The Role of Cardiovascular Magnetic Resonance (CMR) and Computed Tomography (CCT) in Facilitating Heart Failure Management

R Brandon Stacey 1, W Gregory Hundley 1,2
PMCID: PMC3767383  NIHMSID: NIHMS501098  PMID: 23817725

Opinion Statement

Cardiovascular magnetic resonance (CMR) and cardiac computed tomography (CCT) offer advantages for detecting left or right ventricular dysfunction in patients with or suspected of heart failure. CMR does not expose patients to ionizing radiation, and thus is well-suited for functional assessments and serial studies. CCT provides high spatial resolution, making it useful for the identification of coronary arteriosclerosis associated with ischemic cardiomyopathy. In this review, the clinical applications of CMR and CCT are individually discussed, with comparisons made between them to examine the strengths of each modality. The major techniques for each modality are outlined, as well as their uses for the evaluation of cardiomyopathy in heart failure patients with reduced left ventricular ejection fraction, preserved left ventricular ejection fraction, and valvular heart disease. Finally, we review the utility of CMR and CCT in determining which patients will benefit from cardiac resynchronization therapy.

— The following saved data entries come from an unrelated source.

(** [fn source_signature]. *)
Fixpoint source_proofs_loop (proofs keys : list json) (trust : option json) (has_mac : bool) : string :=
  match proofs with
  | [] => tri has_mac "SHARED_SECRET" false EmptyString "NONE"
  | p :: t =>
      let kind := source_proof_kind p keys trust in
      if String.eqb kind "ASYMMETRIC" then "ASYMMETRIC"%string
      else source_proofs_loop t keys trust (has_mac || String.eqb kind "MAC")
  end.
Definition source_signature (vi : json) (trust : option json) : result string :=
  withheld ← field_withheld vi "source_proofs";
  if (withheld : bool) then Ok "NOT_RECOMPUTED"%string else
  keys ← bound_source_keys (g vi "source_identity");
  Ok (let_some proofs := bounded_source_proofs vi else "NONE"%string;
      source_proofs_loop proofs keys trust false).

(** ** Control domain and Node *)

(** [fn grounded_controllers]. *)
Definition grounded_controllers (ev : json) : option (json * json) :=
  let le := g ev "legal_evidence" in
  let kp := g ev "key_provenance" in
  let method_ok := is_some_and (get_str kp "method") (fun m => str_in m KP_METHODS) in
  then_some (forallb (nonempty le) LEGAL && method_ok && nonempty kp "evidence" && nonempty kp "valid_from"
             && nonempty ev "evaluator" && nonempty ev "signature")
    (g le "ultimate_controller", g ev "operator_ultimate_controller").

(** [fn control_domain]. *)
Definition control_domain (vi : json) (trust : option json) : result string :=
  let ev := g vi "control_evidence" in
  decls ← iter_items (get vi "control_declarations");
  let admits := existsb (fun d => opt_json_eqb (get d "claims_overlap") (Some (JBool true))) decls
                || says ev "claimed_control_domain" "OVERLAPPING" in
  let grounded := if is_some_and (as_object ev) (fun m => negb (zlen m =? 0)) then grounded_controllers ev else None in
  let shared := is_some_and grounded (fun ab => json_eqb ab.1 ab.2) in
  let evaluator_ok := verified trust "evaluator_keys" (get_str ev "evaluator") "control-evidence" ev in
  Ok (tri (admits || shared) "OVERLAPPING" (is_some grounded && evaluator_ok) "INDEPENDENT" "UNKNOWN").

(** [fn scan_binds_batch]. *)
Definition before (a b : option string) : bool :=
  match a, b with Some a, Some b => str_ltb a b | _, _ => false end.
Definition scan_binds_batch (vi scan : json) : bool :=
  let_some declared := opt_filter (get_str scan "batch_digest") (fun d => negb (is_empty d)) else false;
  let_some batch := obj vi "batch" else false;
  reject_if negb (before (nts (g batch "period_start")) (nts (g batch "period_end"))) with false;
  let_some canon := canonical_integer_checked batch else false;
  String.eqb declared (hex (sha256 canon)).

(** [fn node_dims]: (observation, client attestation, integrity basis). *)
Definition node_observed (vi : json) (trust : option json) : bool :=
  let scan := g vi "scan" in
  flag scan "performed" && flag scan "authenticated_read" && scan_binds_batch vi scan
  && verified trust "node_keys" (get_str scan "node_id") "node-scan" scan.
Definition node_dims (vi : json) (trust : option json) : string * string * string :=
  let att := g vi "node_attestation" in
  let observed := node_observed vi trust in
  let att_ok := verified trust "node_roots" (get_str att "attestor") "node-attestation" att
    && says att "state" "ISSUED" && is_some_and (get_str att "method") (fun m => str_in m NODE_BASES)
    && is_some (nts (g att "valid_from")) && is_some (nts (g att "valid_to")) in
  let basis :=
    if says att "method" "HARDWARE_ATTESTED" && att_ok then "HARDWARE_ATTESTED"%string
    else if says att "method" "INDEPENDENTLY_ATTESTED" && att_ok then "INDEPENDENTLY_ATTESTED"%string
    else "LOG_WITNESSED_SOFTWARE"%string in
  let client := tri (flag vi "client_attestation_present" && observed) "ATTESTED" false EmptyString "NONE" in
  (tri observed "OBSERVED" false EmptyString "NOT_OBSERVED", client, basis).

(** ** Coverage *)

(** [fn full_scan]. *)
Definition full_scan (scan : json) (observed : bool) : bool :=
  flag scan "performed" && flag scan "complete" && flag scan "cursor_gap_free" && observed.
(** The authority facts are total and well typed, and their integrity is the bundle's
    verdict: for any JSON value and any action identity the block carries an identity,
    an authority, an intent and an integrity of their value domains; integrity is VALID
    exactly when the bundle verifies, and when it does not the block is exactly the
    fully weak one. *)
Theorem authority_facts_typed (bundle : json) (action_id : option string) :
  let f := authority_facts bundle action_id in
  facts_typed f /\
  (get_str f "integrity" = Some "VALID"%string <-> (verify_bundle_report bundle None).1.1 = true) /\
  ((verify_bundle_report bundle None).1.1 = false -> f = weak_facts "INVALID").
Proof.
  cbv zeta. change (verify_bundle_report bundle None).1.1 with (f_ok (verify_bundle_facts bundle None)).
  destruct (authority_facts_cases bundle action_id) as [[Hok ->]|(Hok & Hint & Hcase)]; rewrite Hok.
  { split; [|split; [split; done|done]]. exists "NOT_VERIFIED"%string, "NOT_VERIFIED"%string, "NOT_RECORDED"%string, "INVALID"%string.
    split_and!; done. }
  split; [|unfold get_str; rewrite Hint; split; [split; done|done]]. unfold facts_typed, get_str. rewrite Hint.
  destruct Hcase as [(_ & -> & -> & ->)|(chosen & dup & timeline & conflict & _ & -> & -> & -> & _)]; cbn [mbind option_bind as_str].
  - do 4 eexists. split_and!; done.
  - do 4 eexists. split_and!; try done; [apply derive_identity_value| |apply intent_result_value].
    unfold authority_of. destruct (identity_of _ _ _ _) as [[? binding] birthtag]. apply derive_authority_value.
Qed.

(** ** Identity *)

Lemma match_binding_Some bindings lineage intent interval b : match_binding bindings lineage intent interval = Some b ->
  exists lo up, nts (idx interval "lower") = Some lo /\ nts (idx interval "upper") = Some up /\ b ∈ bindings /\
    binding_hit lineage intent (r_ctx b) = true /\ window_covers (r_ctx b) lo up = true.
Proof.
  unfold match_binding. intros E. apply bind_Some in E as (lo & Hlo & E). apply bind_Some in E as (up & Hup & E).
  apply find_some in E as [Hin E]. apply andb_true_iff in E as [? ?]. exists lo, up.
  split_and!; try done. by apply list_elem_of_In.
Qed.

(** The key that signed the intent is the runtime key of a binding of the agent's one
    establishment and current revision, whose window covers the interval. *)
Definition bound_runtime (rows : list Rec) (timeline : list RootEntry) (chosen : Rec) (interval : json) : Prop :=
  exists lineage b kid lo up,
    agent_lineage rows (r_agent chosen) = Some lineage /\
    b ∈ rows /\ authorised timeline "authority.principal.bound" b /\
    get_str (r_ctx b) "birthtag_id" = Some (l_birthtag_id lineage) /\
    get_str (r_ctx b) "revision_id" = Some (l_revision_id lineage) /\
    get_str (r_ctx b) "runtime_kid" = Some kid /\ kid ∈ r_signer_kids chosen /\
    nts (idx interval "lower") = Some lo /\ nts (idx interval "upper") = Some up /\
    window_covers (r_ctx b) lo up = true.

(** C10: VERIFIED identity is sound.  It is said only of a bundle that verifies, whose root
    history has no conflict, where no two bindings of one runtime key overlap without
    declaring each other, and where the key that signed the evaluated intent is bound,
    by a receipt signed under the root in force at its leaf, to the agent's single
    establishment and current revision for the whole intent interval, both of whose
    bounds are known. *)
Theorem identity_verified_sound (bundle : json) (action_id : option string)
  (Hv : get_str (authority_facts bundle action_id) "identity" = Some "VERIFIED"%string) :
  (verify_bundle_report bundle None).1.1 = true /\
  exists chosen dup timeline conflict,
    evaluated bundle action_id chosen dup timeline conflict /\ conflict = false /\
    binding_conflict (root_valid_auth (entry_rows bundle) timeline "authority.principal.bound") = false /\
    bound_runtime (entry_rows bundle) timeline chosen (interval_for bundle (r_leaf chosen)).
Proof.
  change (verify_bundle_report bundle None).1.1 with (f_ok (verify_bundle_facts bundle None)). unfold get_str in Hv.
  destruct (authority_facts_cases bundle action_id) as [[_ Hf]|(Hok & _ & Hcase)]; [by rewrite Hf in Hv|]. split; [done|].
  destruct Hcase as [(_ & Hi & _)|(chosen & dup & timeline & conflict & Hev & Hi & _)]; [by rewrite Hi in Hv|].
  rewrite Hi in Hv. injection Hv as Hv. exists chosen, dup, timeline, conflict. split; [done|].
  unfold identity_of, derive_identity in Hv. cbv zeta in Hv.
  destruct (conflict || _) eqn:Ec; [done|]. apply orb_false_iff in Ec as [-> Ec]. split_and!; [done..|].
  destruct (agent_lineage _ _) as [lineage|] eqn:El; [|done]. case_step Hv.
  destruct (match_binding _ _ _ _) as [b|] eqn:Eb; [|done].
  apply match_binding_Some in Eb as (lo & up & Hlo & Hup & Hin & Hhit & Hcov).
  apply root_valid_auth_in in Hin as [Hin Hau]. unfold binding_hit in Hhit.
  apply andb_true_iff in Hhit as [Hhit Hk]. apply andb_true_iff in Hhit as [Hb Hr].
  apply is_some_and_true in Hk as (kid & Hkid & Hk). apply bool_decide_eq_true in Hb, Hr. apply str_in_elem in Hk.
  exists lineage, b, kid, lo, up. split_and!; done.
Qed.
(* ===== verification/Certificate.v ===== *)
(** * Certificate: verification of a certificate (certificate.rs)

    The bytes are a bare core or a view that carries one.  The core is read into JSON,
    gated, cross-checked against the bundle it embeds (fifteen checks in a pinned
    order), and only then handed to the verdict engine, with its integrity forced to
    INVALID when a check failed and its receipt flag derived here.  Definitions in the
    order of the source; then what the result says of the bytes. *)
From S2P Require Import Prelude Hash Text Json Jcs Utc Dsse KeyLog Merkle Checkpoint Trust Entries Bundle CborWire Cose Scitt PyValue Verdict Authority.

Definition CORE_SCHEMA : string := "evd/certificate/v1".
Definition VIEW_SCHEMA : string := "evd/certificate-view/v1".
Definition VIEW_DOMAIN : bytes := str_bytes "evd/v1/certificate/view" ++ [0].
Definition MAX_CORE_BYTES : Z := 1024 * 1024.
Definition MAX_LIST : Z := 10000.
Definition MAX_ATTACHMENTS : Z := 1000.
Definition MAX_DISCLOSURES : Z := 256.
Definition CORE_KEYS : list string :=
  ["schema"; "subject"; "bundle"; "claim"; "events"; "event_matches"; "source_identity"; "control_evidence"; "batch";
   "scan"; "coverage_doc"; "node_attestation"; "open_findings"; "proof_digests"; "assurance_transcript_digest";
   "challenge_envelope_hash"; "presentation_envelope_hash"; "asa_envelope_hash"; "presentation_digest";
   "agent_context_digest"; "verdict_input"; "limitations"; "current_through"; "policy_version"; "attachments"].
Definition SUBJECT_KEYS : list string := ["action_id"; "action_class"; "origin"; "subject_ids"].
Definition LIMITATION_CODES : list string :=
  ["AGENT_CONTEXT_UNBOUND"; "ACCEPTED_SOURCE_COLLUSION_OUT_OF_MODEL"; "COVERAGE_CONVENTIONS_UNBOUND"].
Definition ZERO_DIGEST : string := "0000000000000000000000000000000000000000000000000000000000000000".

(** ** CBOR values *)

(** [fn cget], [fn ctext], [fn cbytes]. *)
Definition cget (v : cbor) (key : string) : option cbor :=
  match v with
  | CMap m => snd <$> List.find (fun kx => match kx.1 with CText t => String.eqb t key | _ => false end) m
  | _ => None
  end.
Definition ctext (v : cbor) (key : string) : option string := x ← cget v key; match x with CText t => Some t | _ => None end.
Definition cbytes (v : cbor) (key : string) : option bytes := x ← cget v key; match x with CBytes b => Some b | _ => None end.

(** [fn cbor_to_json]. *)
Fixpoint cbor_to_json (v : cbor) (limit : Z) : option json :=
  if limit <? 0 then None else
  match v with
  | CNull => Some JNull
  | CBool b => Some (JBool b)
  | CInteger i => then_some ((I64_MIN <=? i) && (i <=? I64_MAX)) (JNumber (num_of_int i))
  | CText s => Some (JString s)
  | CArray a =>
      JArray <$> (fix go a := match a with
        | [] => Some []
        | x :: t => y ← cbor_to_json x (limit - 1); l ← go t; Some (y :: l)
        end) a
  | CMap m =>
      JObject <$> (fix go m o := match m with
        | [] => Some o
        | (CText key, x) :: t => y ← cbor_to_json x (limit - 1); go t (obj_insert o key y)
        | _ :: _ => None
        end) m []
  | _ => None
  end.

Section Certificate.
Context {H : Hash} {SD : Serde} {B : Base64} {ED : Ed25519} {T : Tsa} {D : Display} {C : Ciborium}.

(** [fn pystr], [fn text_or_empty]. *)
Definition pystr (v : option json) : string :=
  match v with
  | None => EmptyString
  | Some JNull => "None"
  | Some (JBool b) => if b then "True" else "False"
  | Some (JString s) => s
  | Some (JNumber n) => number_display n
  | Some other => value_display other
  end.
Definition text_or_empty (v : json) (key : string) : string :=
  match get v key with None | Some JNull => EmptyString | other => pystr other end.

(** [struct Report] and its [json]; [held] is the [..Default::default()] of the early returns. *)
Record Report := {
  parse_ok : bool;
  layers : list string;
  certificate_id : option string;
  core_present : bool;
  cross_checks_ok : bool;
  vector : json;
  r_mark : json;
  errors : list string;
  export_complete : option bool;
  report_origin_attested : option bool;
}.
Definition opt_bool (o : option bool) : json := match o with Some b => JBool b | None => JNull end.
Definition report_json (r : Report) : json :=
  json_of_list [("parse_ok", JBool (parse_ok r)); ("layers", JArray (map JString (layers r)));
    ("certificate_id", json_of_opt (certificate_id r)); ("core_present", JBool (core_present r));
    ("cross_checks_ok", JBool (cross_checks_ok r)); ("vector", vector r); ("mark", r_mark r);
    ("errors", JArray (map JString (errors r))); ("export_complete", opt_bool (export_complete r));
    ("origin_attested", opt_bool (report_origin_attested r))]%string.
Definition held (parsed : bool) (ls : list string) (id : option string) (present : bool) (errs : list string) : Report :=
  {| parse_ok := parsed; layers := ls; certificate_id := id; core_present := present; cross_checks_ok := false;
     vector := JNull; r_mark := JNull; errors := errs; export_complete := None; report_origin_attested := None |}.
Lemma ascii_string_prefix s t r r' : text_ok s = true -> text_ok t = true ->
  str_bytes (ascii_string s) ++ r = str_bytes (ascii_string t) ++ r' -> s = t /\ r = r'.
Proof.
  destruct ascii_string_text as (escape & He & Ht). intros Hs Htk. destruct (Ht s Hs) as [-> Hc], (Ht t Htk) as [-> Hc'].
  cbn [app]. rewrite <- !app_assoc. intros E%tail_eq. eapply char_codes_prefix in E as [E ->]; [|done..].
  split; [|done]. by apply chars_inj.
Qed.
Lemma ascii_string_head s : text_ok s = true -> exists t, str_bytes (ascii_string s) = 34 :: t.
Proof. destruct ascii_string_text as (escape & He & Ht). intros Hs. destruct (Ht s Hs) as [-> _]. eauto. Qed.
End Strings.

(** ** Values *)
Section Values.
Context {SD : Serde} {D : Display} {ST : SerdeText}.

Lemma value_key_array l :
  value_key (JArray l) = (parts ← mapM value_key l; Some ("[" +:+ join_str ", " parts +:+ "]")%string).
Proof.
  cbn [value_key]. match goal with |- (?go l ≫= _) = _ => assert (go l = mapM value_key l) as -> end; [|done].
  induction l as [|x l IH]; [done|]. cbn [mapM]. by rewrite <- IH.
Qed.
Definition member_key (kv : string * json) : option string :=
  k ← value_key kv.2; Some (ascii_string kv.1 +:+ ": " +:+ k)%string.
Lemma value_key_object m :
  value_key (JObject m) = (pairs ← mapM member_key m; Some ("{" +:+ join_str ", " pairs +:+ "}")%string).
Proof.
  cbn [value_key]. match goal with |- (?go m ≫= _) = _ => assert (go m = mapM member_key m) as -> end; [|done].
  induction m as [|[key x] m IH]; [done|]. cbn [mapM]. rewrite <- IH. unfold member_key. cbn [fst snd].
  by destruct (value_key x).
Qed.

Lemma join_text p ps close r :
  str_bytes (join_str ", " (p :: ps)) ++ close :: r =
    str_bytes p ++ match ps with [] => close :: r | _ => 44 :: 32 :: str_bytes (join_str ", " ps) ++ close :: r end.
Proof.
  unfold join_str. destruct ps as [|q ps]; [done|]. change (String.concat ", " (p :: q :: ps)) with (p +:+ ", " +:+ String.concat ", " (q :: ps)).
  rewrite !string_bytes_app, <- !app_assoc. done.
Qed.

Lemma value_key_head v k : nameable v = true -> value_key v = Some k -> exists c t, str_bytes k = c :: t /\ head_of v c.
Proof.
  destruct v as [|b|[n|n|f]|s|l|m]; intros Hn E; try discriminate Hn.
  - injection E as <-. change (value_display JNull) with (value_display JNull). rewrite null_text. by eexists _, _.
  - injection E as <-. rewrite bool_text. destruct b; by eexists _, _.
  - injection E as <-. destruct (integer_text n) as [-> _]. destruct (int_text n) as (c & t & -> & Hc & _). eauto.
  - injection E as <-. destruct (integer_text n) as [_ ->]. destruct (int_text n) as (c & t & -> & Hc & _). eauto.
  - injection E as <-. destruct (ascii_string_head s Hn) as [t ->]. by eexists _, _.
  - rewrite value_key_array in E. apply bind_Some in E as (parts & _ & [= <-]). rewrite string_bytes_app. by eexists _, _.
  - rewrite value_key_object in E. apply bind_Some in E as (parts & _ & [= <-]). rewrite string_bytes_app. by eexists _, _.
Qed.

(** A value's text says which value it is, and where it ends. *)
Definition named (v : json) : Prop := forall w k k' r r', json_wf v = true -> json_wf w = true ->
  nameable v = true -> nameable w = true -> value_key v = Some k -> value_key w = Some k' ->
  delimited r -> delimited r' -> str_bytes k ++ r = str_bytes k' ++ r' -> v = w /\ r = r'.

Lemma array_named l : Forall named l -> forallb json_wf l = true -> forallb nameable l = true ->
  forall l' ps qs r r', forallb json_wf l' = true -> forallb nameable l' = true ->
  mapM value_key l = Some ps -> mapM value_key l' = Some qs ->
  str_bytes (join_str ", " ps) ++ 93 :: r = str_bytes (join_str ", " qs) ++ 93 :: r' -> l = l' /\ r = r'.
Proof.
  induction 1 as [|x l Hx _ IH]; intros Hw Hn l' ps qs r r' Hw' Hn' Hp Hq E.
  - injection Hp as <-. destruct l' as [|y l']; [injection Hq as <-; by injection E as ->|]. exfalso.
    apply mapM_Some in Hq. inversion Hq as [|? q ? qs' Hy _]; subst. cbn in Hn'. apply andb_true_iff in Hn' as [Hny _].
    rewrite join_text in E. destruct (value_key_head y q Hny Hy) as (c & t & Ec & Hc). rewrite Ec in E. injection E as <- _.
    by apply head_not_close in Hc as [? _].
  - apply mapM_Some in Hp. inversion Hp as [|? p ? ps' Hpx Hps]; subst. cbn in Hw, Hn.
    apply andb_true_iff in Hw as [Hwx Hw], Hn as [Hnx Hn]. destruct l' as [|y l'].
    { exfalso. injection Hq as <-. rewrite join_text in E. destruct (value_key_head x p Hnx Hpx) as (c & t & Ec & Hc).
      rewrite Ec in E. injection E as -> _. by apply head_not_close in Hc as [? _]. }
    apply mapM_Some in Hq. inversion Hq as [|? q ? qs' Hqy Hqs]; subst. cbn in Hw', Hn'.
    apply andb_true_iff in Hw' as [Hwy Hw'], Hn' as [Hny Hn']. rewrite !join_text in E.
    eapply (Hx y) in E as [-> E]; try done; [|by destruct ps'|by destruct qs'].
    destruct ps' as [|p' ps'], qs' as [|q' qs']; try done.
    + injection E as ->. inversion Hps; inversion Hqs; by subst.
    + apply two_more in E. apply (IH Hw Hn l') in E as [-> ->]; try done; by apply mapM_Some.
Qed.

Lemma members_named m : Forall (fun kv => named kv.2) m -> forallb (fun kv => json_wf kv.2) m = true ->
  forallb (fun kv => text_ok kv.1 && nameable kv.2) m = true ->
  forall m' ps qs r r', forallb (fun kv => json_wf kv.2) m' = true ->
  forallb (fun kv => text_ok kv.1 && nameable kv.2) m' = true ->
  mapM member_key m = Some ps -> mapM member_key m' = Some qs ->
  str_bytes (join_str ", " ps) ++ 125 :: r = str_bytes (join_str ", " qs) ++ 125 :: r' -> m = m' /\ r = r'.
Proof.
  assert (forall kv p t, text_ok kv.1 = true -> member_key kv = Some p ->
    exists k, value_key kv.2 = Some k /\ str_bytes p ++ t = str_bytes (ascii_string kv.1) ++ 58 :: 32 :: str_bytes k ++ t) as Hmem.
  { intros [key x] p t _ E. apply bind_Some in E as (k & Hk & [= <-]). exists k. split; [done|].
    rewrite !string_bytes_app, <- !app_assoc. done. }
  induction 1 as [|[key x] m Hx _ IH]; intros Hw Hn m' ps qs r r' Hw' Hn' Hp Hq E.
  - injection Hp as <-. destruct m' as [|[key' y] m']; [injection Hq as <-; by injection E as ->|]. exfalso.
    apply mapM_Some in Hq. inversion Hq as [|? q ? qs' Hy _]; subst. cbn in Hn'. apply andb_true_iff in Hn' as [[Hky _]%andb_true_iff _].
    rewrite join_text in E. destruct (Hmem (key', y) q (match qs' with [] => 125 :: r' | _ => 44 :: 32 :: str_bytes (join_str ", " qs') ++ 125 :: r' end) Hky Hy) as (k & _ & Ek).
    rewrite Ek in E. cbn [fst] in E. destruct (ascii_string_head key' Hky) as [t Et]. by rewrite Et in E.
  - apply mapM_Some in Hp. inversion Hp as [|? p ? ps' Hpx Hps]; subst. cbn in Hw, Hn, Hx.
    apply andb_true_iff in Hw as [Hwx Hw], Hn as [[Hkx Hnx]%andb_true_iff Hn]. destruct m' as [|[key' y] m'].
    { exfalso. injection Hq as <-. rewrite join_text in E. edestruct (Hmem (key, x) p) as (k & _ & Ek); [done..|].
      rewrite Ek in E. cbn [fst] in E. destruct (ascii_string_head key Hkx) as [t Et]. by rewrite Et in E. }
    apply mapM_Some in Hq. inversion Hq as [|? q ? qs' Hqy Hqs]; subst. cbn in Hw', Hn'.
    apply andb_true_iff in Hw' as [Hwy Hw'], Hn' as [[Hky Hny]%andb_true_iff Hn']. rewrite !join_text in E.
    edestruct (Hmem (key, x) p) as (k & Hk & Ek); [done..|]. edestruct (Hmem (key', y) q) as (k' & Hk' & Ek'); [done..|].
    rewrite Ek, Ek' in E. cbn [fst snd] in *. apply ascii_string_prefix in E as [<- E]; [|done..]. apply two_more in E.
    eapply (Hx y) in E as [-> E]; try done; [|by destruct ps'|by destruct qs'].
    destruct ps' as [|p' ps'], qs' as [|q' qs']; try done.
    + injection E as ->. inversion Hps; inversion Hqs; by subst.
    + apply two_more in E. apply (IH Hw Hn m') in E as [-> ->]; try done; by apply mapM_Some.
Qed.
(** The four parts of an envelope. *)
Definition cwt_parts (raw : bytes) : option (bytes * bytes * bytes) :=
  reject_if (MAX_CWT <? zlen raw) || negb (bool_decide (byte_get raw 0 = Some CWT_TAG)) with None;
  items ← decode (drop 1 raw) MAX_CWT;
  match items with
  | CArray [CBytes protected; CMap unprotected; CBytes payload; CBytes signature] =>
      then_some ((zlen unprotected =? 0) && (zlen signature =? 64)) (protected, payload, signature)
  | _ => None
  end.

(** [fn inspect_cwt]. *)
Definition inspect_cwt (raw : bytes) (schema : string) : exec (option Cwt) :=
  let_some (protected, payload, signature) := cwt_parts raw else Done None;
  let_some kid := header_kid protected else Done None;
  let_some core := claims_core payload else Done None;
  let_some core_bytes := canonical core else Done None;
  valid ← validate_core core schema;
  Done (then_some valid {| core := core; core_bytes := core_bytes; payload := payload; protected := protected;
                           signature := signature; kid := kid |}).

(** [fn verify_ed25519]. *)
Definition verify_ed25519 (key message signature : bytes) : bool :=
  reject_if negb (zlen key =? 32) || negb (zlen signature =? 64) with false;
  let_some key := vk_from_bytes key else false;
  vk_verify key message signature.
(* ===== verification/CwtTypes.v ===== *)
(** * CwtTypes: what a validated statement contains

    The theorems about [Cwt]: no validator panics on any value and a valid core has every
    member its schema asks for, with its type ([schema_fields]); a name has exactly two
    accepted spellings; an envelope is accepted only if it is the canonical encoding of
    its parts with a valid core, and signed by the key its kid names. *)
From S2P Require Import Prelude Hash Text Json Jcs Dsse CborWire Exec Cwt.

(** ** Names and members *)

Lemma document_Some v s fs doc : document v s fs = Some doc ->
  map_doc v = Some doc /\ Z.of_nat (size doc) = zlen (split_whitespace fs) + (if is_some s then 1 else 0)
  /\ (forall k, k ∈ split_whitespace fs -> is_Some (doc !! k))
  /\ (forall n, s = Some n -> exists x, doc !! "schema"%string = Some (CText x) /\ accepted_name (Some x) n = true).
Proof.
  unfold document. intros H. apply bind_Some in H as (d & Hm & H).
  apply then_some_Some in H as [H ->]. apply andb_true_iff in H as [H Hs]. apply andb_true_iff in H as [Hn Hf].
  split_and!; [done|by apply Z.eqb_eq| |].
  - intros k Hk. rewrite forallb_forall in Hf. specialize (Hf k ltac:(by apply list_elem_of_In)).
    destruct (doc !! k); [by eexists|done].
  - intros n ->. cbn in Hs. destruct (doc !! _) as [[]|]; try done. eauto.
Qed.
Lemma document_plain v s fs doc : document v s fs = Some doc -> plain v = Some doc.
Proof. intros H. apply (document_Some _ _ _ _ H). Qed.
Lemma document_has v s fs doc k : document v s fs = Some doc ->
  str_in k (split_whitespace fs) = true -> is_Some (doc !! k).
Proof. intros H Hk. apply (document_Some _ _ _ _ H). by apply str_in_elem. Qed.
Lemma document_schema v n fs doc : document v (Some n) fs = Some doc -> is_Some (doc !! "schema"%string).
Proof. intros H. apply document_Some in H as (_ & _ & _ & Hs). destruct (Hs n eq_refl) as (x & -> & _). by eexists. Qed.

(** [typed doc name test]: the member is there and passes the test. *)
Definition typed (doc : Doc) (name : string) (test : cbor -> bool) : Prop :=
  exists v, doc !! name = Some v /\ test v = true.
Definition fields_typed (doc : Doc) (table : list (string * (cbor -> bool))) : Prop :=
  Forall (fun f => typed doc f.1 f.2) table.

Lemma typed_weaken doc name (test test' : cbor -> bool) :
  typed doc name test -> (forall v, test v = true -> test' v = true) -> typed doc name test'.
Proof. intros (v & Hv & Ht) Hw. exists v; auto. Qed.

(** The entry of a table for a name. *)
Definition field_test (table : list (string * (cbor -> bool))) (k : string) : option (cbor -> bool) :=
  snd <$> List.find (fun f => String.eqb k f.1) table.
Lemma field_typed (doc : Doc) table k test : fields_typed doc table -> field_test table k = Some test -> typed doc k test.
Proof.
  unfold fields_typed, field_test. rewrite Forall_forall. intros Hf He.
  destruct (List.find _ table) as [[k' t]|] eqn:Hl; [|done]. apply find_some in Hl as [Hin Hk].
  apply String.eqb_eq in Hk. cbn in Hk, He. injection He as <-. subst k'. by apply (Hf (k, t)), list_elem_of_In.
Qed.
Lemma typed_present (doc : Doc) k test : typed doc k test -> is_Some (doc !! k).
Proof. intros (v & Hv & _). by eexists. Qed.
Lemma field_present (doc : Doc) table k : fields_typed doc table -> is_some (field_test table k) = true -> is_Some (doc !! k).
Proof.
  intros Hf Hk. destruct (field_test table k) as [test|] eqn:Ht; [|done].
  eapply typed_present, field_typed; eauto.
Qed.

Keywords: Cardiovascular Magnetic Resonance, Cardiac Computed Tomography, Heart Failure, Cardiomyopathy, Valvular Heart Disease

Introduction

Heart failure, a clinical syndrome that results from a structural or functional cardiac disorder which prevents the ventricles from either filling with or ejecting blood, represents the most common Medicare diagnosis-related group in individuals over the age of 65 years [1]. Dyspnea and fatigue limit exercise tolerance and fluid retention, which promotes pulmonary congestion or peripheral edema, and represent the primary manifestations that impair the functional capacity as well as the quality of life of those with heart failure [2]. Cardiovascular magnetic resonance (CMR) and cardiac computed tomography (CCT) have recently emerged as tomographic imaging modalities with high utility for assessing patients with or suspected of heart failure [3]. The ability of these modalities to collect information related to the etiology of left ventricular (LV) dysfunction facilitates the diagnosis and management of patients with heart failure [3]. In this article, we review the clinical applications of CMR and CCT for the assessment and evaluation of LV dysfunction in patients with heart failure.

Techniques

Cardiovascular Magnetic Resonance (CMR)

Cardiovascular magnetic resonance is a versatile imaging modality. In one examination, one can assess an organ’s structure, function, perfusion, or metabolism. All of these assessments can be accomplished without an interventional procedure, the administration of intravenous contrast materials, or exposure to ionizing radiation. Each of these aspects of CMR is particularly useful for assessing patients with heart failure.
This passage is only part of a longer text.